WHAT TO DO
Could you retype every record below exactly as it appears?

MATERIAL FOR THIS TASK
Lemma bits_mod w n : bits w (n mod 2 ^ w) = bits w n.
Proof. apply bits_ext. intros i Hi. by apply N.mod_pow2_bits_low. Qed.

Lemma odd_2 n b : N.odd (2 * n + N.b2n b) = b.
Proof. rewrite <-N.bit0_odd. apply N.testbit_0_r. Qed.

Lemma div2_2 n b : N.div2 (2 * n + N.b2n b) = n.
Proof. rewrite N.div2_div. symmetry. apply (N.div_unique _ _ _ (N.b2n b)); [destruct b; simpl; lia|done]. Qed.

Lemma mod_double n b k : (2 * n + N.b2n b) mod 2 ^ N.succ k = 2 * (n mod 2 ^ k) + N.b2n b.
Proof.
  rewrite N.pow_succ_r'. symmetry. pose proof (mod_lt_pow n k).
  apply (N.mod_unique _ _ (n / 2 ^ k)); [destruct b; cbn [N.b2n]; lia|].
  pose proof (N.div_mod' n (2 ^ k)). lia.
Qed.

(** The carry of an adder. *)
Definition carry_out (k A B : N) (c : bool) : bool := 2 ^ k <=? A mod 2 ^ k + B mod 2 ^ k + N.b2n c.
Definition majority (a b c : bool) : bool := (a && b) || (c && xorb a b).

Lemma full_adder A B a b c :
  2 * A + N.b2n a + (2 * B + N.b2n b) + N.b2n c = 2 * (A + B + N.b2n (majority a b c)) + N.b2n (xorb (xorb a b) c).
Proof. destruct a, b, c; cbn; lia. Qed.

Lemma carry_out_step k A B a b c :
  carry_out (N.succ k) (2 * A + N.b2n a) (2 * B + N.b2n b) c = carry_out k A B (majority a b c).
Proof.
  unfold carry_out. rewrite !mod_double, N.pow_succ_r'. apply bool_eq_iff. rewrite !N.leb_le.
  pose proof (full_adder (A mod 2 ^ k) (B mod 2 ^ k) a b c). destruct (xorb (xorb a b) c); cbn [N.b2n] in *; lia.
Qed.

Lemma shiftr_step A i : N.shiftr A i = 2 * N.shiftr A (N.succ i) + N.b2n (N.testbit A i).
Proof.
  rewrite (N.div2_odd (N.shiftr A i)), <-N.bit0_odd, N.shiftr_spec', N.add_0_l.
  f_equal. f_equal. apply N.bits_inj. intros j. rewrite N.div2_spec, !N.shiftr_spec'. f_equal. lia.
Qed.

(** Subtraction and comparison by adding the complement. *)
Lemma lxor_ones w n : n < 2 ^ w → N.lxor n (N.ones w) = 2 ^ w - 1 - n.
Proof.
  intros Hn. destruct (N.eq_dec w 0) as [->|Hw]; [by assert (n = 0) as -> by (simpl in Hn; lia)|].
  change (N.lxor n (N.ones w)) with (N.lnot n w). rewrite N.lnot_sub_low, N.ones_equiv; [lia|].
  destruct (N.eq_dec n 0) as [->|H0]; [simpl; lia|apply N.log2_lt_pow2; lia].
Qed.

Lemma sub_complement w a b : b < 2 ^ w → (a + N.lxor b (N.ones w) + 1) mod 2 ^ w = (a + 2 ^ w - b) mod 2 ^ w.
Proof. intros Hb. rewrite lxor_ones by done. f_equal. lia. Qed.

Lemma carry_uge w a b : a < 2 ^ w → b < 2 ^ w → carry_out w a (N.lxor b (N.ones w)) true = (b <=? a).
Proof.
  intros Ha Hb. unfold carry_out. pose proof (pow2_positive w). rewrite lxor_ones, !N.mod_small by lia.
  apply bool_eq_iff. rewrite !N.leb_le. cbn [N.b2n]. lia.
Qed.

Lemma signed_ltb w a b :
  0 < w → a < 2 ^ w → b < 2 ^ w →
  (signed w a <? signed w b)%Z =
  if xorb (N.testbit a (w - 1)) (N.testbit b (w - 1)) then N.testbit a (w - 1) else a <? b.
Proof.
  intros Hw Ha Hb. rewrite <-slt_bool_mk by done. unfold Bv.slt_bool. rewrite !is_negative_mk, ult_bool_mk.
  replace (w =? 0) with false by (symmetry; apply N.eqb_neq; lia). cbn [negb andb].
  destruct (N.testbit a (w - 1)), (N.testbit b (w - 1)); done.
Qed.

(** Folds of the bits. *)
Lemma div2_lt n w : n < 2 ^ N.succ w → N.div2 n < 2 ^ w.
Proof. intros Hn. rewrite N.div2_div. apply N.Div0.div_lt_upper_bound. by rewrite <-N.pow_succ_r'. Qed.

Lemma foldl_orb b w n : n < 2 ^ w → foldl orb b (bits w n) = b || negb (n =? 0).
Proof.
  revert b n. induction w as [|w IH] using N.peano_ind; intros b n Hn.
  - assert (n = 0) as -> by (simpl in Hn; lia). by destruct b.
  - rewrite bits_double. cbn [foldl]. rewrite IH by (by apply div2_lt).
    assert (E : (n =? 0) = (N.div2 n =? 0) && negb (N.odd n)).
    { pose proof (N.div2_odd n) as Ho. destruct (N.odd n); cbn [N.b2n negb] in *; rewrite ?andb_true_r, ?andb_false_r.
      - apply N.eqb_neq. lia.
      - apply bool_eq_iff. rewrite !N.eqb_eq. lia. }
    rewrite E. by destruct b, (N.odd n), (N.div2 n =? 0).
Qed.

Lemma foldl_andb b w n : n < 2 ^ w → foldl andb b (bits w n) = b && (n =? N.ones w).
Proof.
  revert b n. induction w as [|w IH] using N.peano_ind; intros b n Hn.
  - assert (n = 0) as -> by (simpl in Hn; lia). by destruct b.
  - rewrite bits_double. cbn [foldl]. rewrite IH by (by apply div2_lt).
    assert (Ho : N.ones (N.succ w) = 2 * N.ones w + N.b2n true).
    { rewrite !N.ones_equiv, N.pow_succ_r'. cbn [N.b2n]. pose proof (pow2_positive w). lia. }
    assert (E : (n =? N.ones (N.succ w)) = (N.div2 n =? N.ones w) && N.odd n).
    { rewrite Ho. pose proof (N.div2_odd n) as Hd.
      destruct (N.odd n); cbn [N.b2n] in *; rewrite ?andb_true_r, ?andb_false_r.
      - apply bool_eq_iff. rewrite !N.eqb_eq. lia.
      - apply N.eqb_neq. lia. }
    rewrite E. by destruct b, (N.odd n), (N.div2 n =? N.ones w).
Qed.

RESPONSE AREA
Lemma bits_mod w n : bits w (n mod 2 ^ w) = bits w n.
Proof. apply bits_ext. intros i Hi. by apply N.mod_pow2_bits_low. Qed.

Lemma odd_2 n b : N.odd (2 * n + N.b2n b) = b.
Proof. rewrite <-N.bit0_odd. apply N.testbit_0_r. Qed.

Lemma div2_2 n b : N.div2 (2 * n + N.b2n b) = n.
Proof. rewrite N.div2_div. symmetry. apply (N.div_unique _ _ _ (N.b2n b)); [destruct b; simpl; lia|done]. Qed.

Lemma mod_double n b k : (2 * n + N.b2n b) mod 2 ^ N.succ k = 2 * (n mod 2 ^ k) + N.b2n b.
Proof.
  rewrite N.pow_succ_r'. symmetry. pose proof (mod_lt_pow n k).
  apply (N.mod_unique _ _ (n / 2 ^ k)); [destruct b; cbn [N.b2n]; lia|].
  pose proof (N.div_mod' n (2 ^ k)). lia.
Qed.

(** The carry of an adder. *)
Definition carry_out (k A B : N) (c : bool) : bool := 2 ^ k <=? A mod 2 ^ k + B mod 2 ^ k + N.b2n c.
Definition majority (a b c : bool) : bool := (a && b) || (c && xorb a b).

Lemma full_adder A B a b c :
  2 * A + N.b2n a + (2 * B + N.b2n b) + N.b2n c = 2 * (A + B + N.b2n (majority a b c)) + N.b2n (xorb (xorb a b) c).
Proof. destruct a, b, c; cbn; lia. Qed.

Lemma carry_out_step k A B a b c :
  carry_out (N.succ k) (2 * A + N.b2n a) (2 * B + N.b2n b) c = carry_out k A B (majority a b c).
Proof.
  unfold carry_out. rewrite !mod_double, N.pow_succ_r'. apply bool_eq_iff. rewrite !N.leb_le.
  pose proof (full_adder (A mod 2 ^ k) (B mod 2 ^ k) a b c). destruct (xorb (xorb a b) c); cbn [N.b2n] in *; lia.
Qed.

Lemma shiftr_step A i : N.shiftr A i = 2 * N.shiftr A (N.succ i) + N.b2n (N.testbit A i).
Proof.
  rewrite (N.div2_odd (N.shiftr A i)), <-N.bit0_odd, N.shiftr_spec', N.add_0_l.
  f_equal. f_equal. apply N.bits_inj. intros j. rewrite N.div2_spec, !N.shiftr_spec'. f_equal. lia.
Qed.

(** Subtraction and comparison by adding the complement. *)
Lemma lxor_ones w n : n < 2 ^ w → N.lxor n (N.ones w) = 2 ^ w - 1 - n.
Proof.
  intros Hn. destruct (N.eq_dec w 0) as [->|Hw]; [by assert (n = 0) as -> by (simpl in Hn; lia)|].
  change (N.lxor n (N.ones w)) with (N.lnot n w). rewrite N.lnot_sub_low, N.ones_equiv; [lia|].
  destruct (N.eq_dec n 0) as [->|H0]; [simpl; lia|apply N.log2_lt_pow2; lia].
Qed.

Lemma sub_complement w a b : b < 2 ^ w → (a + N.lxor b (N.ones w) + 1) mod 2 ^ w = (a + 2 ^ w - b) mod 2 ^ w.
Proof. intros Hb. rewrite lxor_ones by done. f_equal. lia. Qed.

Lemma carry_uge w a b : a < 2 ^ w → b < 2 ^ w → carry_out w a (N.lxor b (N.ones w)) true = (b <=? a).
Proof.
  intros Ha Hb. unfold carry_out. pose proof (pow2_positive w). rewrite lxor_ones, !N.mod_small by lia.
  apply bool_eq_iff. rewrite !N.leb_le. cbn [N.b2n]. lia.
Qed.

Lemma signed_ltb w a b :
  0 < w → a < 2 ^ w → b < 2 ^ w →
  (signed w a <? signed w b)%Z =
  if xorb (N.testbit a (w - 1)) (N.testbit b (w - 1)) then N.testbit a (w - 1) else a <? b.
Proof.
  intros Hw Ha Hb. rewrite <-slt_bool_mk by done. unfold Bv.slt_bool. rewrite !is_negative_mk, ult_bool_mk.
  replace (w =? 0) with false by (symmetry; apply N.eqb_neq; lia). cbn [negb andb].
  destruct (N.testbit a (w - 1)), (N.testbit b (w - 1)); done.
Qed.

(** Folds of the bits. *)
Lemma div2_lt n w : n < 2 ^ N.succ w → N.div2 n < 2 ^ w.
Proof. intros Hn. rewrite N.div2_div. apply N.Div0.div_lt_upper_bound. by rewrite <-N.pow_succ_r'. Qed.

Lemma foldl_orb b w n : n < 2 ^ w → foldl orb b (bits w n) = b || negb (n =? 0).
Proof.
  revert b n. induction w as [|w IH] using N.peano_ind; intros b n Hn.
  - assert (n = 0) as -> by (simpl in Hn; lia). by destruct b.
  - rewrite bits_double. cbn [foldl]. rewrite IH by (by apply div2_lt).
    assert (E : (n =? 0) = (N.div2 n =? 0) && negb (N.odd n)).
    { pose proof (N.div2_odd n) as Ho. destruct (N.odd n); cbn [N.b2n negb] in *; rewrite ?andb_true_r, ?andb_false_r.
      - apply N.eqb_neq. lia.
      - apply bool_eq_iff. rewrite !N.eqb_eq. lia. }
    rewrite E. by destruct b, (N.odd n), (N.div2 n =? 0).
Qed.

Lemma foldl_andb b w n : n < 2 ^ w → foldl andb b (bits w n) = b && (n =? N.ones w).
Proof.
  revert b n. induction w as [|w IH] using N.peano_ind; intros b n Hn.
  - assert (n = 0) as -> by (simpl in Hn; lia). by destruct b.
  - rewrite bits_double. cbn [foldl]. rewrite IH by (by apply div2_lt).
    assert (Ho : N.ones (N.succ w) = 2 * N.ones w + N.b2n true).
    { rewrite !N.ones_equiv, N.pow_succ_r'. cbn [N.b2n]. pose proof (pow2_positive w). lia. }
    assert (E : (n =? N.ones (N.succ w)) = (N.div2 n =? N.ones w) && N.odd n).
    { rewrite Ho. pose proof (N.div2_odd n) as Hd.
      destruct (N.odd n); cbn [N.b2n] in *; rewrite ?andb_true_r, ?andb_false_r.
      - apply bool_eq_iff. rewrite !N.eqb_eq. lia.
      - apply N.eqb_neq. lia. }
    rewrite E. by destruct b, (N.odd n), (N.div2 n =? N.ones w).
Qed.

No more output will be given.